Jornal critica "legado da Copa" e vê Arena do Verdão como mais lucrativa

Em contraposição ao Allianz Parque, que ficou de fora da Copa, a Arena Corinthians também é citada pela reportagem como exemplo, porém, de má administração

Comentar
Compartilhar
06 MAI 201514h08

Um dos jornais de maior renome dos Estados Unidos, o New York Times, colocou em pauta nesta semana a utilização das arenas modernizadas e utilizadas durante a Copa do Mundo. Além de questionar as formas de uso dos estádios da Copa, a maior parte construída com dinheiro público, a matéria também focou na utilização que o Palmeiras vem fazendo do Allianz Parque, estádio recém-construído que, segundo levantamento, é o mais lucrativo do País.

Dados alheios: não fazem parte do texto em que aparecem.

Lemma NoDup_accumulate s d ingredient :
  NoDup (map fst d) -> NoDup (map fst (accumulate s d ingredient)).
Proof.
  intros Hnd. rewrite keys_accumulate.
  destruct (get (key_of ingredient) d) eqn:Hg; [assumption|].
  apply get_None_iff in Hg.
  apply NoDup_rev in Hnd. rewrite <- (rev_involutive (_ ++ _)).
  apply NoDup_rev. rewrite rev_app_distr. simpl.
  constructor; [|assumption]. now rewrite <- in_rev.
Qed.

Lemma NoDup_visit ts d :
  NoDup (map fst d) -> NoDup (map fst (visit d ts)).
Proof.
  revert d. induction ts as [|t ts IH]; intros d Hnd; simpl; [assumption|].
  apply IH. now apply NoDup_accumulate.
Qed.

(** The two nested loops visit the tuples in order. *)
Lemma aggregate_from_visit fetched d :
  aggregate_from d fetched = visit d (tuples fetched).
Proof.
  revert d. induction fetched as [|[entry rows] rest IH]; intros d; [reflexivity|].
  unfold aggregate_from, tuples in *. simpl.
  rewrite IH. unfold visit. rewrite fold_left_app. f_equal.
  destruct (skipped entry); [reflexivity|].
  unfold accumulate_recipe. simpl.
  generalize d. induction rows as [|r rows IHr]; intros d0; simpl; [reflexivity|].
  apply IHr.
Qed.

Lemma total_from_cons start t ts :
  total_from start (t :: ts) = total_from (add start (contribution t)) ts.
Proof. reflexivity. Qed.

(** What is stored under a key after a pass: the quantity is the sum, in
    order, of the contributions of the tuples with that key, on top of
    what was there; the unit is the one that was there, or the unit of the
    first tuple with that key. *)
Lemma get_visit ts d k :
  get k (visit d ts) =
  match get k d with
  | Some b0 =>
      Some (mkBucket (total_from (bucket_quantity b0) (filter (has_key k) ts))
                     (bucket_unit b0))
  | None =>
      match filter (has_key k) ts with
      | [] => None
      | t :: _ =>
          Some (mkBucket (total (filter (has_key k) ts)) (unit (snd t)))
      end
  end.
Proof.
  revert d. induction ts as [|[s i] ts IH]; intros d.
  - simpl. destruct (get k d) as [[q u]|]; reflexivity.
  - change (visit d ((s, i) :: ts)) with (visit (accumulate s d i) ts).
    rewrite IH, get_accumulate.
    clear IH. cbn [filter].
    change (has_key k (s, i)) with (String.eqb (key_of i) k).
    destruct (String.eqb_spec (key_of i) k) as [<-|Hk]; [|reflexivity].
    destruct (get (key_of i) d) as [b0|]; reflexivity.
Qed.

End DictFacts.

(** ** The runs of [generateShoppingList] *)

Section RunFacts.

Context {number : Type} `{JsNumber number}.

Implicit Types (w : World number) (d : Dict number).

Lemma logged_nil w : logged w [] = w.
Proof. destruct w. unfold logged. simpl. now rewrite app_nil_r. Qed.

Lemma logged_logged w a b : logged (logged w a) b = logged w (a ++ b).
Proof. unfold logged. simpl. now rewrite app_assoc. Qed.

Lemma fault_now_logged w new :
  fault_now (logged w new) = faults w (length (requests w) + length new).
Proof. unfold fault_now. simpl. now rewrite length_app. Qed.

(** The outer loop: either every fetch came back and the result is the
    aggregation of what the store holds for the entries, or one fetch
    failed, the loop stopped there and its error is thrown. *)
Lemma for_entries_run (es : list (MealEntry number)) d w :
  match for_entries es d w with
  | (Returned d', w') =>
      d' = aggregate_from d (fetched_for w es)
      /\ w' = logged w (map ok_fetch (fetch_ids es))
  | (Thrown err, w') =>
      exists pre recipeId post n,
        fetch_ids es = pre ++ recipeId :: post
        /\ faults w n = Some err
        /\ w' = logged w (map ok_fetch pre
                           ++ [failed (SelectRecipeIngredients recipeId) err])
  end.
Proof.
  revert d w. induction es as [|entry rest IH]; intros d w.
  - simpl. split; [reflexivity|]. now rewrite logged_nil.
  - cbn [for_entries fetch_ids fetched_for flat_map map].
    unfold aggregate_from. cbn [fold_left fst snd].
    fold (aggregate_from (number := number)).
    destruct (skipped entry) eqn:Hs.
    + specialize (IH d w). simpl. apply IH.
    + destruct (recipe_id entry) as [recipeId|] eqn:Hr.
      2:{ unfold skipped in Hs. rewrite Hr in Hs. discriminate. }
      unfold bind, select_recipe_ingredients, read.
      destruct (fault_now w) as [err|] eqn:Hf; cbn [error data Js.or_empty].
      * unfold throw. exists [], recipeId, (fetch_ids rest), (length (requests w)).
        repeat split; auto.
        unfold log. now rewrite Hf.
      * specialize (IH (accumulate_recipe (servings entry) d
                          (ingredients_of recipeId (recipe_ingredients w)))
                       (log (SelectRecipeIngredients recipeId) w)).
        destruct (for_entries rest _ _) as [[d'|err] w'].
        -- destruct IH as [-> ->]. split; [reflexivity|].
           unfold log. rewrite logged_logged, Hf. reflexivity.
        -- destruct IH as (pre & rid & post & n & Hids & Hn & ->).
           exists (recipeId :: pre), rid, post, n. repeat split.
           ++ change (recipeId :: fetch_ids rest = (recipeId :: pre) ++ rid :: post).
              now rewrite Hids.
           ++ exact Hn.
           ++ unfold log. rewrite logged_logged, Hf. reflexivity.
Qed.

Lemma written_logged w a lists items b :
  written (logged w a) lists items b = written w lists items (a ++ b).
Proof. unfold written, logged. simpl. now rewrite app_assoc. Qed.

Lemma written_written w lists items a lists' items' b :
  written (written w lists items a) lists' items' b
  = written w lists' items' (a ++ b).
Proof. unfold written. simpl. now rewrite app_assoc. Qed.

Lemma logged_written w lists items a b :
  logged (written w lists items a) b = written w lists items (a ++ b).
Proof. unfold written, logged. simpl. now rewrite app_assoc. Qed.

Lemma fault_now_written w lists items new :
  fault_now (written w lists items new)
  = faults w (length (requests w) + length new).
Proof. unfold fault_now. simpl. now rewrite length_app. Qed.

(** The two inserts, by the fault of the moment. *)
Lemma insert_shopping_list_run (row : NewShoppingList) w :
  insert_shopping_list row w =
  match fault_now w with
  | Some e =>
      (Returned (mkResponse None (Some e)),
       logged w [failed (InsertShoppingList row) e])
  | None =>
      (Returned (mkResponse (Some (new_list_id w)) None),
       written w (shopping_lists w ++ [mkListRow (new_list_id w) row])
               (shopping_list_items w) [ok (InsertShoppingList row)])
  end.
Proof.
  unfold insert_shopping_list, log.
  destruct (fault_now w); reflexivity.
Qed.

Lemma insert_items_run (rows : list (ShoppingListItemRow number)) w :
  insert_shopping_list_items rows w =
  match fault_now w with
  | Some e =>
      (Returned (mkResponse None (Some e)),
       logged w [failed (InsertShoppingListItems rows) e])
  | None =>
      (Returned (mkResponse (Some tt) None),
       written w (shopping_lists w) (shopping_list_items w ++ rows)
               [ok (InsertShoppingListItems rows)])
  end.
Proof.
  unfold insert_shopping_list_items, log.
  destruct (fault_now w); reflexivity.
Qed.

Ltac world_eq :=
  unfold log, logged, written, printed, ok_fetch, ok, failed; cbn [requests
    session meal_plan_entries recipe_ingredients shopping_lists
    shopping_list_items console faults gen_random_uuid];
  repeat rewrite <- app_assoc; cbn [app]; try reflexivity.

(** Every call of the [try] block goes one of the six ways. *)
Lemma generate_body_run w (p s e : string) :
  Run w p s e (fst (generate_body p s e w)) (snd (generate_body p s e w)).
Proof.
  unfold generate_body, bind, auth_getUser.
  destruct (fault_now w) as [e0|] eqn:F0.
  { cbn [fst snd throw]. unfold log. apply NotAuthenticated.
    right. rewrite F0. discriminate. }
  destruct (session w) as [user|] eqn:Hs.
  2:{ cbn [fst snd throw]. unfold log. apply NotAuthenticated. now left. }
  unfold select_meal_plan_entries, read.
  destruct (fault_now (log GetUser w)) as [e1|] eqn:F1; cbn [error data Js.or_empty].
  { cbn [fst snd throw].
    replace (log _ (log GetUser w))
      with (logged w [ok GetUser; failed (SelectMealPlanEntries p s e) e1]).
    - unfold log in F1. rewrite fault_now_logged in F1.
      eapply EntriesFailed; eauto.
    - unfold log at 1. rewrite F1. unfold log. rewrite F0. world_eq. }
  pose proof (for_entries_run
                (map entry_columns
                     (filter (selected p s e)
                             (meal_plan_entries
                                (log (SelectMealPlanEntries p s e) (log GetUser w)))))
                [] (log (SelectMealPlanEntries p s e) (log GetUser w))) as Hloop.
  assert (Hw2 : log (SelectMealPlanEntries p s e) (log GetUser w)
                = logged w [ok GetUser; ok (SelectMealPlanEntries p s e)]).
  { unfold log at 1. rewrite F1. unfold log. rewrite F0. world_eq. }
  destruct (for_entries _ _ _) as [[d'|err] w3].
  2:{ destruct Hloop as (pre & rid & post & n & Hids & Hn & ->).
      cbn [fst snd]. rewrite Hw2, logged_logged.
      eapply IngredientsFailed with (n := n); eauto. }
  destruct Hloop as [-> ->]. rewrite Hw2, logged_logged.
  change (map entry_columns _) with (selected_entries w p s e).
  change (fetched_for (logged w _) ?es) with (fetched_for w es).
  fold (reads_of w p s e).
  rewrite insert_shopping_list_run.
  destruct (fault_now (logged w (reads_of w p s e))) as [e3|] eqn:F3;
    cbn [error data].
  { cbn [fst snd throw]. rewrite logged_logged.
    rewrite fault_now_logged in F3. eapply CreateFailed; eauto. }
  rewrite insert_items_run.
  change (shoppingListItems (aggregate_from [] ?f)) with (shoppingListItems (aggregate f)).
  fold (merged_items w p s e).
  change (new_list_id (logged w ?a)) with (new_list_id w).
  fold (new_item_rows w p s e). fold (new_list user p s e).
  cbn [shopping_lists shopping_list_items logged written].
  fold (logged w (reads_of w p s e)).
  rewrite written_logged.
  destruct (fault_now (written w _ _ _)) as [e4|] eqn:F4;
    cbn [error data fst snd throw ret].
  - rewrite logged_written, <- app_assoc. cbn [app].
    rewrite fault_now_written in F4.
    eapply InsertFailed; eauto.
  - rewrite written_written, <- app_assoc. cbn [app].
    eapply Succeeded; eauto.
Qed.

(** The whole function: the [catch] prints the error and throws it again. *)
Lemma generate_run w (p s e : string) :
  exists out w1,
    Run w p s e out w1
    /\ generateShoppingList p s e w =
       (out, match out with
             | Returned _ => w1
             | Thrown err => printed err w1
             end).
Proof.
  pose proof (generate_body_run w p s e) as HR.
  unfold generateShoppingList, try_catch.
  destruct (generate_body p s e w) as [[sm|err] w1]; cbn [fst snd] in HR.
  - now exists (Returned sm), w1.
  - now exists (Thrown err), w1.
Qed.

Lemma skipn_length_app {A : Type} (a b : list A) :
  skipn (length a) (a ++ b) = b.
Proof. induction a; simpl; auto. Qed.

Lemma new_requests_logged w new : new_requests w (logged w new) = new.
Proof. apply skipn_length_app. Qed.

Lemma new_requests_written w lists items new :
  new_requests w (written w lists items new) = new.
Proof. apply skipn_length_app. Qed.

Lemma new_requests_printed w w1 err :
  new_requests w (printed err w1) = new_requests w w1.
Proof. reflexivity. Qed.

Lemma new_items_logged w new : new_items w (logged w new) = [].
Proof.
  unfold new_items. simpl.
  rewrite <- (app_nil_r (shopping_list_items w)) at 2.
  apply skipn_length_app.
Qed.

Lemma new_items_written w lists rows new :
  new_items w (written w lists (shopping_list_items w ++ rows) new) = rows.
Proof. apply skipn_length_app. Qed.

Sem ter recorrido ao governo para investir na obra, o Palmeiras, que administra o estádio em conjunto com a construtora WTorre por um período de 30 anos, fica com a totalidade do lucro sobre as vendas de bilheteria, enquanto a empresa garante seus ganhos a partir de shows e eventos realizados na arena, construída com a função de “multiuso”. No fim do prazo de trinta anos, reforça o Times, o clube usufruirá de 100% da receita adquirida.

Allianz Parque é cotado como estádio que mais lucra no Brasil, segundo estudo de jornal americano (Foto: Divulgação)

Em contraposição ao Allianz Parque, que ficou de fora da Copa e foi reinaugurado após quatro anos de reforma em novembro passado, a Arena Corinthians também é citada pela reportagem como exemplo, porém, de má administração. O Times indica que, ao contrário do Verdão, o alvinegro não acumula os lucros de bilheteria, utilizando grande parte para agilizar o pagamento do empréstimo contraído para erguer o estádio em Itaquera.

Outro ponto de crítica é que, quase um ano depois do Mundial, cerca de R$ 1,3 bilhão continuam a ser investidos na arena, que ainda não conseguiu vender os naming rights, para reparar detalhes finais, como a colocação de um telão atrás de um dos gols e o símbolo na fachada do estádio.

Por fim, a publicação reforça que a cultuada modernização das construções acarretou no aumento dos custos com manutenção, o que coloca em risco a balança financeira dos clubes já desregulada pelo atual panorama do futebol brasileiro. Além disso, a associação de clubes com consórcios para a administração dos estádios, como aconteceu com o Maracanã e o Mineirão, também é alvo de reprovação, já que o confronto de interesses, por vezes, acaba por prejudicar a utilização das instalações.